• _Required work_:
Take every line from the data that has the word "FlipperFormat" in it.

• _Input material_:
= Beginning of Section =

(* ===== verification/Attestation.v ===== *)
(** * Local attestation assets ([src/attestation/local.c],
      [src/zerofido_attestation.c])

    The certificate file and the encrypted key file of a profile: loading,
    checking that they belong together, and rebuilding them when they do not. *)

From S2P Require Import Prelude Types Sha256 Platform EcdsaDer Pin Storage PinStore Blob App.
From S2P Require Import Response CertDer.

Definition ZF_LOCAL_ATTESTATION_KEY_FILE_VERSION : Z := 1.
Definition ZF_LOCAL_ATTESTATION_KEY_TYPE_USER : Z := 1.

(** [sizeof(ZfLocalAttestationScratch)] *)
Definition sizeof_ZfLocalAttestationScratch : Z := 512 + ZF_ATTESTATION_CERT_MAX_SIZE + 128 + 81.

(** ** Files *)

Definition zf_local_attestation_ensure_directories (profile : ZfLocalAttestationProfile) : prog bool :=
  if negb (zf_profile_is_valid profile) then Ret false
  else
    ok <- zf_storage_ensure_app_data_dir ;;
    if negb ok then Ret false
    else
      ok <- zf_storage_ensure_dir (lp_data_dir profile) ;;
      if negb ok then Ret false
      else
        ok <- zf_storage_ensure_dir (lp_assets_dir profile) ;;
        if negb ok then Ret false else Ret true.

Definition zf_local_attestation_remove_paths (profile : ZfLocalAttestationProfile)
    (remove_committed : bool) : prog bool :=
  if negb (zf_profile_is_valid profile) then Ret false
  else if remove_committed then
    removed <- zf_storage_remove_atomic_file (lp_cert_file profile) (lp_cert_temp_file profile) ;;
    if negb removed then Ret false
    else zf_storage_remove_atomic_file (lp_key_file profile) (lp_key_temp_file profile)
  else zf_storage_remove_optional_paths [lp_cert_temp_file profile; lp_key_temp_file profile].

Definition zf_local_attestation_cleanup_temps (profile : ZfLocalAttestationProfile) : prog unit :=
  _ <- zf_storage_recover_atomic_file (lp_cert_file profile) (lp_cert_temp_file profile) ;;
  _ <- zf_storage_recover_atomic_file (lp_key_file profile) (lp_key_temp_file profile) ;;
  _ <- zf_local_attestation_remove_paths profile false ;;
  Ret tt.

Definition zf_local_attestation_cleanup_pair (profile : ZfLocalAttestationProfile) : prog unit :=
  _ <- zf_local_attestation_remove_paths profile true ;; Ret tt.

(** [*out_len]; [None] renders [false]. *)
Definition zf_local_attestation_get_cert_size (profile : ZfLocalAttestationProfile) :
    prog (option Z) :=
  if negb (zf_profile_is_valid profile) then Ret None
  else
    allocated <- call FileAlloc ;;
    if negb allocated then Ret None
    else
      opened <- call (OpenRead (lp_cert_file profile)) ;;
      out_len <- (if opened : bool then
                    file_size <- call (Size (lp_cert_file profile)) ;;
                    Ret (if (0 <? file_size) && (file_size <=? ZF_ATTESTATION_CERT_MAX_SIZE)
                         then Some (file_size : Z) else None)
                  else Ret None) ;;
      call (Close (lp_cert_file profile)) ;;
      Ret out_len.

Definition zf_local_attestation_load_cert (profile : ZfLocalAttestationProfile) (out_capacity : Z) :
    prog (option bytes) :=
  if negb (zf_profile_is_valid profile) then Ret None
  else zf_storage_read_file (lp_cert_file profile) out_capacity.

Definition zf_local_attestation_cleanup_storage (profile : ZfLocalAttestationProfile)
    (remove_committed : bool) : prog unit :=
  if negb (zf_profile_is_valid profile) then Ret tt
  else if remove_committed then zf_local_attestation_cleanup_pair profile
  else zf_local_attestation_cleanup_temps profile.

Section Assets.
Context {W : Type} `{HAL : Hal W} `{EC : UECC W} `{CH : CryptoHal W} `{API : StorageApi W}
  `{FF : FlipperFormat} `{MA : Malloc W}.

(** ** The private key *)

Definition zf_encrypt_private_key (profile : ZfLocalAttestationProfile) (private_key : bytes) :
    M W bool :=
  if negb (zf_profile_is_valid profile) then ret false
  else
    zf_storage_write_encrypted_blob_atomic (lp_key_file profile) (lp_key_temp_file profile)
      {| ws_file_type := lp_key_file_type profile;
         ws_version := ZF_LOCAL_ATTESTATION_KEY_FILE_VERSION;
         ws_has_type := true; ws_type := ZF_LOCAL_ATTESTATION_KEY_TYPE_USER;
         ws_key_slot := FURI_HAL_CRYPTO_ENCLAVE_UNIQUE_KEY_SLOT;
         ws_plaintext := private_key; ws_encrypted_len := 48; ws_write_mac := None |}.

(** [None] renders [false] with the key zeroed. *)
Definition zf_local_attestation_load_private_key (profile : ZfLocalAttestationProfile) :
    M W (option bytes) :=
  if negb (zf_profile_is_valid profile) then ret None
  else
    let* result := zf_storage_read_encrypted_blob (lp_key_file profile)
      {| rs_file_type := lp_key_file_type profile;
         rs_accepted_versions := [ZF_LOCAL_ATTESTATION_KEY_FILE_VERSION];
         rs_has_type := true; rs_accept_any_type := false;
         rs_expected_type := ZF_LOCAL_ATTESTATION_KEY_TYPE_USER;
         rs_key_slot := FURI_HAL_CRYPTO_ENCLAVE_UNIQUE_KEY_SLOT;
         rs_plaintext_len := ZF_PRIVATE_KEY_LEN; rs_encrypted_len := 48; rs_has_mac := false;
         rs_mac_len := 0; rs_verify_mac := None |} in
    ret (match result with Some (private_key, _, _) => Some private_key | None => None end).

(** ** The pair *)

Definition zf_private_key_matches_cert (profile : ZfLocalAttestationProfile) (private_key : bytes)
    (cert_capacity : Z) : M W bool :=
  if (cert_capacity =? 0) || (ZF_ATTESTATION_CERT_MAX_SIZE <? cert_capacity) then ret false
  else
    let* cert := run_storage (zf_local_attestation_load_cert profile cert_capacity) in
    ret (match cert with
         | None => false
         | Some cert =>
             zf_local_attestation_private_key_matches_cert private_key cert (lp_identity profile)
         end).

Definition zf_bootstrap_assets (profile : ZfLocalAttestationProfile) (cert private_key : bytes) :
    M W bool :=
  if negb (zf_profile_is_valid profile) || (len cert =? 0) || (ZF_ATTESTATION_CERT_MAX_SIZE <? len cert)
  then ret false
  else
    let fail_with := run_storage (zf_local_attestation_cleanup_pair profile) in
    let* ready := run_storage (zf_local_attestation_ensure_directories profile) in
    if negb ready then let* _ := fail_with in ret false
    else
      let* _ := run_storage (zf_local_attestation_cleanup_temps profile) in
      let* written := run_storage (zf_storage_write_file_atomic (lp_cert_file profile)
                                     (lp_cert_temp_file profile) cert) in
      if negb written then let* _ := fail_with in ret false
      else
        let* encrypted := zf_encrypt_private_key profile private_key in
        if negb encrypted then let* _ := fail_with in ret false else ret true.

Definition zf_generate_assets (profile : ZfLocalAttestationProfile) : M W bool :=
  let* allocated := malloc sizeof_ZfLocalAttestationScratch in
  if negb allocated then ret false
  else
    let* keypair := zf_generate_keypair in
    match keypair with
    | None => ret false
    | Some (private_key, public_key) =>
        let* cert := zf_build_cert profile private_key public_key ZF_ATTESTATION_CERT_MAX_SIZE in
        match cert with
        | None => ret false
        | Some cert => zf_bootstrap_assets profile cert private_key
        end
    end.

Definition zf_assets_ready (profile : ZfLocalAttestationProfile) : M W bool :=
  let* allocated := malloc ZF_ATTESTATION_CERT_MAX_SIZE in
  if negb allocated then ret false
  else
    let* private_key := zf_local_attestation_load_private_key profile in
    match private_key with
    | None => ret false
    | Some private_key => zf_private_key_matches_cert profile private_key ZF_ATTESTATION_CERT_MAX_SIZE
    end.

Definition zf_local_attestation_ensure_assets (profile : ZfLocalAttestationProfile) : M W bool :=
  let cleanup committed := run_storage (zf_local_attestation_cleanup_storage profile committed) in
  let* _ := cleanup false in
  let* ready := zf_assets_ready profile in
  if ready : bool then ret true
  else
    let* _ := cleanup true in
    let* generated := zf_generate_assets profile in
    let* ready := (if generated : bool then zf_assets_ready profile else ret false) in
    if ready : bool then let* _ := cleanup false in ret true
    else let* _ := cleanup true in ret false.
End Assets.

(** ** The FIDO2 profile ([zerofido_attestation.c]) *)

Definition ZF_ATTESTATION_DATA_DIR : path := ZF_APP_DATA_DIR ++ str "/fido2".
Definition ZF_ATTESTATION_ASSETS_DIR : path := ZF_ATTESTATION_DATA_DIR ++ str "/attestation".
Definition ZF_ATTESTATION_CERT_FILE : path := ZF_ATTESTATION_ASSETS_DIR ++ str "/cert.der".
Definition ZF_ATTESTATION_CERT_FILE_TMP : path := ZF_ATTESTATION_ASSETS_DIR ++ str "/cert.der.tmp".
Definition ZF_ATTESTATION_CERT_KEY_FILE : path := ZF_ATTESTATION_ASSETS_DIR ++ str "/cert_key.fido2".
Definition ZF_ATTESTATION_CERT_KEY_FILE_TMP : path :=
  ZF_ATTESTATION_ASSETS_DIR ++ str "/cert_key.fido2.tmp".
Definition ZF_ATTESTATION_CERT_KEY_FILE_TYPE : bytes := str "ZeroFIDO FIDO2 Attestation Key File".

Definition zf_attestation_local_subject : bytes :=
  [0x30; 0x72; 0x31; 0x0B; 0x30; 0x09; 0x06; 0x03; 0x55; 0x04; 0x06; 0x13; 0x02] ++ str "BG" ++
  [0x31; 0x11; 0x30; 0x0F; 0x06; 0x03; 0x55; 0x04; 0x0A; 0x0C; 0x08] ++ str "ZeroFIDO" ++
  [0x31; 0x22; 0x30; 0x20; 0x06; 0x03; 0x55; 0x04; 0x0B; 0x0C; 0x19] ++
  str "Authenticator Attestation" ++
  [0x31; 0x2C; 0x30; 0x2A; 0x06; 0x03; 0x55; 0x04; 0x03; 0x0C; 0x23] ++
  str "ZeroFIDO Local Software Attestation".

Definition zf_attestation_local_extensions : bytes :=
  [0x30; 0x41; 0x30; 0x0C; 0x06; 0x03; 0x55; 0x1D; 0x13; 0x01; 0x01; 0xFF; 0x04; 0x02;
   0x30; 0x00; 0x30; 0x0E; 0x06; 0x03; 0x55; 0x1D; 0x0F; 0x01; 0x01; 0xFF; 0x04; 0x04;
   0x03; 0x02; 0x07; 0x80; 0x30; 0x21; 0x06; 0x0B; 0x2B; 0x06; 0x01; 0x04; 0x01; 0x82;
   0xE5; 0x1C; 0x01; 0x01; 0x04; 0x04; 0x12; 0x04; 0x10] ++ zf_attestation_aaguid.

Definition zf_attestation_local_profile : ZfLocalAttestationProfile :=
  {| lp_data_dir := ZF_ATTESTATION_DATA_DIR; lp_assets_dir := ZF_ATTESTATION_ASSETS_DIR;
     lp_cert_file := ZF_ATTESTATION_CERT_FILE; lp_cert_temp_file := ZF_ATTESTATION_CERT_FILE_TMP;
     lp_key_file := ZF_ATTESTATION_CERT_KEY_FILE;
     lp_key_temp_file := ZF_ATTESTATION_CERT_KEY_FILE_TMP;
     lp_key_file_type := ZF_ATTESTATION_CERT_KEY_FILE_TYPE;
     lp_subject_der := zf_attestation_local_subject;
     lp_extensions_der := zf_attestation_local_extensions;
     lp_identity := zf_attestation_aaguid |}.

(** The static variables of the file. *)
Record AttestationCache := {
  zf_attestation_consistency_cache : Z;      (* int8_t: -1, 0 or 1 *)
  zf_attestation_leaf_cert_len_cache : Z;
}.

Class AttestationStatics (W : Type) := {
  attestation_cache : M W AttestationCache;
  set_attestation_cache : AttestationCache -> M W unit;
}.

Section Packed.
Context {W : Type} `{HAL : Hal W} `{EC : UECC W} `{CH : CryptoHal W} `{API : StorageApi W}
  `{FF : FlipperFormat} `{MA : Malloc W} `{AS : AttestationStatics W}.

Definition leaf_cert_der_len : M W (option Z) :=
  let* cache := attestation_cache in
  if 0 <? zf_attestation_leaf_cert_len_cache cache
  then ret (Some (zf_attestation_leaf_cert_len_cache cache))
  else
    let* cert_len := run_storage (zf_local_attestation_get_cert_size zf_attestation_local_profile) in
    match cert_len with
    | None => ret None
    | Some cert_len =>
        if (cert_len =? 0) || (ZF_ATTESTATION_CERT_MAX_SIZE <? cert_len) then ret None
        else
          let* _ := set_attestation_cache
            {| zf_attestation_consistency_cache := zf_attestation_consistency_cache cache;
               zf_attestation_leaf_cert_len_cache := cert_len |} in
          ret (Some cert_len)
    end.

Definition ensure_ready : M W bool :=
  let* cache := attestation_cache in
  if 0 <? zf_attestation_consistency_cache cache then ret true
  else
    let* ok := zf_local_attestation_ensure_assets zf_attestation_local_profile in
    let* ok := (if ok : bool
                then let* cert_len := leaf_cert_der_len in
                     ret (match cert_len with Some _ => true | None => false end)
                else ret false) in
    let* _ := (if ok : bool
               then let* cache := attestation_cache in
                    set_attestation_cache
                      {| zf_attestation_consistency_cache := 1;
                         zf_attestation_leaf_cert_len_cache := zf_attestation_leaf_cert_len_cache cache |}
               else ret tt) in
    ret ok.

Definition load_leaf_cert_der (out_capacity : Z) : M W (option bytes) :=
  run_storage (zf_local_attestation_load_cert zf_attestation_local_profile out_capacity).

(** Sign a digest with the attestation key. *)
Definition sign_digest (hash : bytes) (out_capacity : Z) : M W (option bytes) :=
  let* private_key := zf_local_attestation_load_private_key zf_attestation_local_profile in
  match private_key with
  | None => ret None
  | Some private_key => zf_crypto_sign_hash_with_private_key private_key hash out_capacity
  end.

Definition zf_attestation_sign_input (input : bytes) (out_capacity : Z) : M W (option bytes) :=
  if len input =? 0 then ret None else sign_digest (zf_crypto_sha256 input) out_capacity.

Definition sign_parts (first second : bytes) (out_capacity : Z) : M W (option bytes) :=
  if len first + len second =? 0 then ret None
  else sign_digest (zf_crypto_sha256_concat first second) out_capacity.

(** The assets behind the packed format of makeCredential. *)
#[export] Instance local_attestation : Attestation W := {
  zf_attestation_ensure_ready := ensure_ready;
  zf_attestation_get_leaf_cert_der_len := leaf_cert_der_len;
  zf_attestation_load_leaf_cert_der := load_leaf_cert_der;
  zf_attestation_sign_parts := sign_parts;
}.

(** Both sizes are as they should be, so the check always succeeds. *)
Definition zf_attestation_validate_consistency : M W bool :=
  let* cache := attestation_cache in
  if 0 <=? zf_attestation_consistency_cache cache
  then ret (negb (zf_attestation_consistency_cache cache =? 0))
  else
    let* _ := set_attestation_cache
      {| zf_attestation_consistency_cache := 1;
         zf_attestation_leaf_cert_len_cache := zf_attestation_leaf_cert_len_cache cache |} in
    ret true.

Definition zf_attestation_reset_consistency_cache : M W unit :=
  set_attestation_cache
    {| zf_attestation_consistency_cache := -1; zf_attestation_leaf_cert_len_cache := 0 |}.
End Packed.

= End of Section =

• _Result for this exercise_:
  `{FF : FlipperFormat} `{MA : Malloc W}.
  `{FF : FlipperFormat} `{MA : Malloc W} `{AS : AttestationStatics W}.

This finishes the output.